--- RECORD EXTRACTS ---
(** * Luxon logging pipeline and cache facade: a shallow embedding

    Embedded sources:
    - [luxon/core/logger.py]   : [log_formatted], [set_level], [configure],
      [MPLogger] ([__init__], [receive], [close]), [GetLogger]
      ([__init__], [configure], the emit operations);
    - [luxon/utils/unique.py]  : [string_id], [request_id];
    - [luxon/core/cache/cache.py] : [Cache.store].

    Conventions.
    - A Python [str] is a [string]; the embedding treats text as ASCII:
      bytes above 127 are ordinary non-blank characters that [upper] and
      [lower] leave alone.  The statements about a rejected level text
      and about a message of one short line ask for [PyStr.isascii].
    - A Python exception is a value of [exn]; a call that can raise
      returns a [result].
    - Objects that are mutated through aliases (logging handlers) live in
      a store and are referred to by address. *)

From Stdlib Require Import ZArith Lia Ascii.
From stdpp Require Import gmap strings list pretty.

Local Open Scope Z_scope.

(** ** Exceptions and results *)

Inductive exn : Type :=
| ValueError (msg : string)
| TypeError (msg : string)
| OverflowError
| IndexError
| UnboundLocalError
| OSError
| AttributeError.

Inductive result (A : Type) : Type :=
| OK (a : A)
| Raise (e : exn).
Arguments OK {A} a.
Arguments Raise {A} e.

(** ** Python [str] operations used by the sources *)

Module PyStr.

(** [str.isspace] on the ASCII range: TAB, LF, VT, FF, CR, FS, GS, RS,
    US and the space. *)
Definition is_space (c : ascii) : bool :=
  match c with
  | "009" | "010" | "011" | "012" | "013"
  | "028" | "029" | "030" | "031" | " " => true
  | _ => false
  end%char.

Fixpoint lstrip (s : string) : string :=
  match s with
  | "" => ""
  | String c s' => if is_space c then lstrip s' else s
  end.

Fixpoint rstrip (s : string) : string :=
  match s with
  | "" => ""
  | String c s' =>
      match rstrip s' with
      | "" => if is_space c then "" else String c ""
      | r => String c r
      end
  end.

(** [s.strip()] *)
Definition strip (s : string) : string := rstrip (lstrip s).

Definition upper_char (c : ascii) : ascii :=
  let n := nat_of_ascii c in
  if ((97 <=? n) && (n <=? 122))%nat then ascii_of_nat (n - 32) else c.

Definition lower_char (c : ascii) : ascii :=
  let n := nat_of_ascii c in
  if ((65 <=? n) && (n <=? 90))%nat then ascii_of_nat (n + 32) else c.

Fixpoint map_chars (f : ascii -> ascii) (s : string) : string :=
  match s with
  | "" => ""
  | String c s' => String (f c) (map_chars f s')
  end.

(** [s.upper()] and [s.lower()] *)
Definition upper : string -> string := map_chars upper_char.
Definition lower : string -> string := map_chars lower_char.

(** [sep.join(l)] *)
Fixpoint join (sep : string) (l : list string) : string :=
  match l with
  | [] => ""
  | [x] => x
  | x :: l' => x +:+ sep +:+ join sep l'
  end.

(** [s[:n]] and [s[n:]] for [0 <= n] *)
Fixpoint take (n : nat) (s : string) : string :=
  match n, s with
  | S n', String c s' => String c (take n' s')
  | _, _ => ""
  end.

Fixpoint drop (n : nat) (s : string) : string :=
  match n, s with
  | S n', String c s' => drop n' s'
  | _, _ => s
  end.

(** [s[i]] *)
Fixpoint get (i : nat) (s : string) : option ascii :=
  match s, i with
  | "", _ => None
  | String c _, O => Some c
  | String _ s', S i' => get i' s'
  end.

(** [c in s] *)
Fixpoint mem (c : ascii) (s : string) : bool :=
  match s with
  | "" => false
  | String d s' => if decide (c = d) then true else mem c s'
  end.

(** [s.startswith(p)] *)
Fixpoint startswith (p s : string) : bool :=
  match p, s with
  | "", _ => true
  | String a p', String b s' => if decide (a = b) then startswith p' s' else false
  | _, _ => false
  end.

(** [sub in s] *)
Fixpoint contains (sub s : string) : bool :=
  startswith sub s
  || match s with
     | "" => false
     | String _ s' => contains sub s'
     end.

(** [s.isascii()] *)
Fixpoint isascii (s : string) : bool :=
  match s with
  | "" => true
  | String c s' => (nat_of_ascii c <? 128)%nat && isascii s'
  end.

(** ['%s' % n] for a natural number. *)
Definition of_nat (n : nat) : string := pretty n.

End PyStr.

(** ** luxon/utils/unique.py *)

Module Unique.

Definition ascii_letters : string :=
  "abcdefghijklmnopqrstuvwxyzABCDEFGHIJKLMNOPQRSTUVWXYZ".
Definition digits : string := "0123456789".

(** [random.choice(seq)]: the generator's draw [r] selects an index of
    [seq]. *)
Definition choice (r : nat) (seq : string) : string :=
  match PyStr.get (r mod String.length seq) seq with
  | Some c => String c ""
  | None => ""
  end.

(** [string_id(length)]; [rnd i] is the i-th draw of the random
    generator during the call. *)
Definition string_id (length : nat) (rnd : nat -> nat) : string :=
  PyStr.join ""
    (map (fun i => choice (rnd i) (ascii_letters +:+ digits)) (seq 0 length)).

End Unique.

(** ** luxon/utils/split.py and luxon/utils/formatting.py

    These helper modules are imported by [logger.py] but are not part of
    the embedded sources.  [log_formatted] below takes them as
    parameters; the definitions here instantiate the parameters. *)

Module Split.

(** Modelled from the spec: [list_of_lines] (luxon/utils/split.py) is
    missing from the sources.  "Split the message on newlines": the
    text is cut at every LF character, as [str.split] does. *)
Fixpoint list_of_lines (s : string) : list string :=
  match s with
  | "" => [""]
  | String c s' =>
      if decide (c = "010"%char) then "" :: list_of_lines s'
      else match list_of_lines s' with
           | [] => [String c ""]
           | l :: ls => String c l :: ls
           end
  end.

Fixpoint split_by_n_go (fuel : nat) (seq : string) (n : nat) : list string :=
  match fuel with
  | O => []
  | S fuel' =>
      match seq with
      | "" => []
      | _ => PyStr.take n seq :: split_by_n_go fuel' (PyStr.drop n seq) n
      end
  end.

(** Modelled from the spec: [split_by_n] (luxon/utils/split.py) is
    missing from the sources.  "Split each resulting line into
    fixed-width chunks of at most [n] characters": successive slices
    [seq[:n]], [seq[n:2n]], ... until the text is used up; an empty
    text has no chunk.  The length of [seq] bounds the number of
    slices for [n >= 1]. *)
Definition split_by_n (seq : string) (n : nat) : list string :=
  split_by_n_go (String.length seq) seq n.

End Split.

Module Formatting.

(** Modelled from the spec: [format_seconds] (luxon/utils/formatting.py)
    is missing from the sources.  The spec only says that the suffix
    carries the "formatted seconds"; this instance prints the number
    of seconds in decimal followed by the unit. *)
Definition format_seconds (t : Z) : string := pretty t +:+ "s".

End Formatting.

(** ** luxon/core/logger.py: [log_formatted] *)

(** The per-request context read through [g.current_request]: the
    items of its [log] and its [id], which is [None] when reading it
    raises [NotImplementedError]. *)
Record request_context : Type := {
  request_log : list (string * string);
  request_id : option string
}.

Section LogFormatted.

Variable format_seconds : Z -> string.
Variable list_of_lines : string -> list string.
Variable split_by_n : string -> nat -> list string.

(** Lines 68-77.  [current_request = None] stands for
    [NoContextError]. *)
Definition request_of (current_request : option request_context) : string :=
  match current_request with
  | Some r =>
      let log_items :=
        request_log r ++ match request_id r with
                 | Some i => [("REQUEST-ID", i)]
                 | None => []
                 end in
      PyStr.join " "
        (map (fun kv => "(" +:+ fst kv +:+ ": " +:+ snd kv +:+ ")") log_items)
  | None => ""
  end.

(** Lines 82-83. *)
Definition with_duration (message : string) (timer : option Z) : string :=
  match timer with
  | Some t => message +:+ " (DURATION: " +:+ format_seconds t +:+ ")"
  | None => message
  end.

(** Lines 85-92: [message += split_by_n(line, 300)] for every line. *)
Definition chunks_of (message : string) : list string :=
  flat_map (fun line => split_by_n line 300) (list_of_lines message).

(** Lines 101-103: the [for line, p in enumerate(message)] loop.  The
    state is the lines handed to the logger so far and the current
    binding of the loop variable [line], which survives the loop. *)
Definition chunk_loop (log_id : string) (message : list string)
  : list string * option nat :=
  fold_left
    (fun st lp =>
       let '(line, p) := lp in
       let msg := "(" +:+ log_id +:+ ") " +:+ PyStr.of_nat (line + 1)
                      +:+ "# " +:+ p in
       (fst st ++ [msg], Some line))
    (imap (fun line p => (line, p)) message)
    ([], None).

--- INSTRUCTIONS FOR THE TASK ---
Looking at the data above, return every line from the one with "if ((65 <=? n)" down to the one with "Definition ascii_letters : string", exactly and inclusively.

--- TASK RESPONSE ---
  if ((65 <=? n) && (n <=? 90))%nat then ascii_of_nat (n + 32) else c.

Fixpoint map_chars (f : ascii -> ascii) (s : string) : string :=
  match s with
  | "" => ""
  | String c s' => String (f c) (map_chars f s')
  end.

(** [s.upper()] and [s.lower()] *)
Definition upper : string -> string := map_chars upper_char.
Definition lower : string -> string := map_chars lower_char.

(** [sep.join(l)] *)
Fixpoint join (sep : string) (l : list string) : string :=
  match l with
  | [] => ""
  | [x] => x
  | x :: l' => x +:+ sep +:+ join sep l'
  end.

(** [s[:n]] and [s[n:]] for [0 <= n] *)
Fixpoint take (n : nat) (s : string) : string :=
  match n, s with
  | S n', String c s' => String c (take n' s')
  | _, _ => ""
  end.

Fixpoint drop (n : nat) (s : string) : string :=
  match n, s with
  | S n', String c s' => drop n' s'
  | _, _ => s
  end.

(** [s[i]] *)
Fixpoint get (i : nat) (s : string) : option ascii :=
  match s, i with
  | "", _ => None
  | String c _, O => Some c
  | String _ s', S i' => get i' s'
  end.

(** [c in s] *)
Fixpoint mem (c : ascii) (s : string) : bool :=
  match s with
  | "" => false
  | String d s' => if decide (c = d) then true else mem c s'
  end.

(** [s.startswith(p)] *)
Fixpoint startswith (p s : string) : bool :=
  match p, s with
  | "", _ => true
  | String a p', String b s' => if decide (a = b) then startswith p' s' else false
  | _, _ => false
  end.

(** [sub in s] *)
Fixpoint contains (sub s : string) : bool :=
  startswith sub s
  || match s with
     | "" => false
     | String _ s' => contains sub s'
     end.

(** [s.isascii()] *)
Fixpoint isascii (s : string) : bool :=
  match s with
  | "" => true
  | String c s' => (nat_of_ascii c <? 128)%nat && isascii s'
  end.

(** ['%s' % n] for a natural number. *)
Definition of_nat (n : nat) : string := pretty n.

End PyStr.

(** ** luxon/utils/unique.py *)

Module Unique.

Definition ascii_letters : string :=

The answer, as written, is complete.